The experts of the bank continued by saying that central bank digital currencies have the ability to alter global financial systems and may be the most important technological innovation in the history of money.
They praised many of the same benefits of CBDCs as they had since this new concept of money first picked up genuine support half a decade ago.
CBDCs have been speculated to be adaptable and counteract money laundering, however, this will be contingent on how they are created and issued. On the other hand, these innovations are not risk-free.
The report suggests that despite their benefits, CBDCs also have potential dangers, such as increasing rivalry with bank deposits, eroding national monetary authority, and widening income disparities internationally.
The financially vulnerable, who often must resort to cash payments because of a lack of other options, may also be negatively affected.
In spite of the advantages, Bank of America is not confident that every nation will issue a CBDC over the next few years.
However, the bank does hope that central banks will stay up to date with the latest improvements since failing to do so exposes them to the danger of becoming irrelevant in the long run.
Despite this, it anticipates that the majority of governments and central banks will collaborate with the private sector to propel innovation in digital asset markets.
The Rise of CBDCs
CBDCs’ rising popularity is a trend that shows no signs of slowing down.
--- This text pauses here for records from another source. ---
(** It can be given back. *)
Lemma free_beside h fbs e : ifbs_ok h (fbs ++ [e]) -> exists h', aom_free h (ifb_data e) = Some h' /\ ifbs_ok h' fbs.
Proof.
  intros Hok. assert ((fbs ++ [e]) !! length fbs = Some e) as He by (by rewrite lookup_app_r, Nat.sub_diag).
  destruct (free_keeps h _ _ e Hok He) as (h1 & E & Ew & Hother & _). exists h1. split; [done |]. split.
  - intros i b Hb. pose proof (io_owned _ _ Hok i b (lookup_app_l_Some _ _ _ _ Hb)) as Ho. destruct (ifb_data b) as [x |] eqn:Ex; [| done].
    destruct Ho as (P1 & P2 & _). split_and!; [done | done |]. apply (Hother i b x); [apply lookup_lt_Some in Hb; lia | by apply lookup_app_l_Some | done].
  - intros i j b c x y a Hb Hc Hx Hy. rewrite Ew. apply (io_apart _ _ Hok i j b c x y a); [by apply lookup_app_l_Some | by apply lookup_app_l_Some | done | done].
Qed.

(** Memory from the C library is such a block. *)
Lemma memalign_beside h fbs k size x h' : 0 <= k <= 16 -> 0 < size -> ifbs_ok h fbs -> aom_memalign h (2 ^ k) size = (Some x, h') ->
  ifbs_ok h' (fbs ++ [{| ifb_data := Some x; ifb_size := size; ifb_in_use := true |}]).
Proof.
  intros Hk Hs Hok Em. destruct (memalign_inside h k size x h' Hk ltac:(lia) Em) as (a & _ & Hown & Ea & Hmax & Eh).
  pose proof (malloc_fresh _ _ _ Ea) as Hfresh. assert (0 < 2 ^ k) by (apply Z.pow_pos_nonneg; lia).
  apply malloc_inside in Ea as [_ Hend]; [| unfold GetAllocationPaddingSize, ADDRESS_STORAGE_SIZE; lia].
  assert (forall y sz b, 0 <= sz -> owns h y sz b -> owns h' y sz b) as Hkeep by (intros y sz b Hsz Ho; apply (owns_memalign h k size x h' y sz b Hk ltac:(lia) Hsz Ho Em)).
  assert (forall i b, (fbs ++ [{| ifb_data := Some x; ifb_size := size; ifb_in_use := true |}]) !! i = Some b ->
    fbs !! i = Some b \/ (i = length fbs /\ b = {| ifb_data := Some x; ifb_size := size; ifb_in_use := true |})) as Hcases.
  { intros i b [Hb | [Hle Hb]]%lookup_app_Some; [by left |]. right. apply list_lookup_singleton_Some in Hb as [Hi <-]. split; [lia | done]. }
  assert (forall i b y c, fbs !! i = Some b -> ifb_data b = Some y -> words h' !! (y - 8) = Some c -> exists n, blocks h !! c = Some n /\ words h !! (y - 8) = Some c) as Hbase.
  { intros i b y c Hb Hy Hw. pose proof (io_owned _ _ Hok i b Hb) as Ho. rewrite Hy in Ho. destruct Ho as (P1 & _ & c' & Ho). pose proof (Hkeep y (ifb_size b) c' ltac:(lia) Ho) as (Hw' & _).
    assert (c' = c) as -> by congruence. destruct Ho as (Hw0 & n & Hn & _). eauto. }
  split.
  - intros i b [Hb | [-> ->]]%Hcases.
    + pose proof (io_owned _ _ Hok i b Hb) as Ho. destruct (ifb_data b) as [y |]; [| done]. destruct Ho as (P1 & P2 & c & Ho). split_and!; [done | done |]. exists c. apply Hkeep; [lia | done].
    + cbn. split_and!; [done | | by exists a]. destruct Hown as (_ & n & Hn & Q1 & Q2 & Q3). subst h'. cbn in Hn. rewrite lookup_insert_eq in Hn. injection Hn as <-. lia.
  - intros i j b c y z a' [Hb | [-> ->]]%Hcases [Hc | [-> ->]]%Hcases Hy Hz Wy Wz; cbn in *.
    + destruct (Hbase _ _ _ _ Hb Hy Wy) as (_ & _ & W1), (Hbase _ _ _ _ Hc Hz Wz) as (_ & _ & W2). by apply (io_apart _ _ Hok i j b c y z a').
    + injection Hz as <-. destruct Hown as (Wx & _). destruct (Hbase _ _ _ _ Hb Hy Wy) as (n & Hn & _). congruence.
    + injection Hy as <-. destruct Hown as (Wx & _). destruct (Hbase _ _ _ _ Hc Hz Wz) as (n & Hn & _). congruence.
    + done.
Qed.
End Owned.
According to the Central Bank Digital Currency tracker maintained by the Atlantic Council, 114 nations are actively investigating digital currencies, and their economies account for more than 95% of global GDP.
Digital currencies are already in use in several nations, such as China, India, Nigeria, and the Bahamas. Others are getting ready for potential rollouts, such as Sweden and Japan.
Because each nation is implementing a digital currency in its own unique method, debates concerning the need, usability, and possible advantages and downsides of virtual currencies are sometimes perplexing and unclear.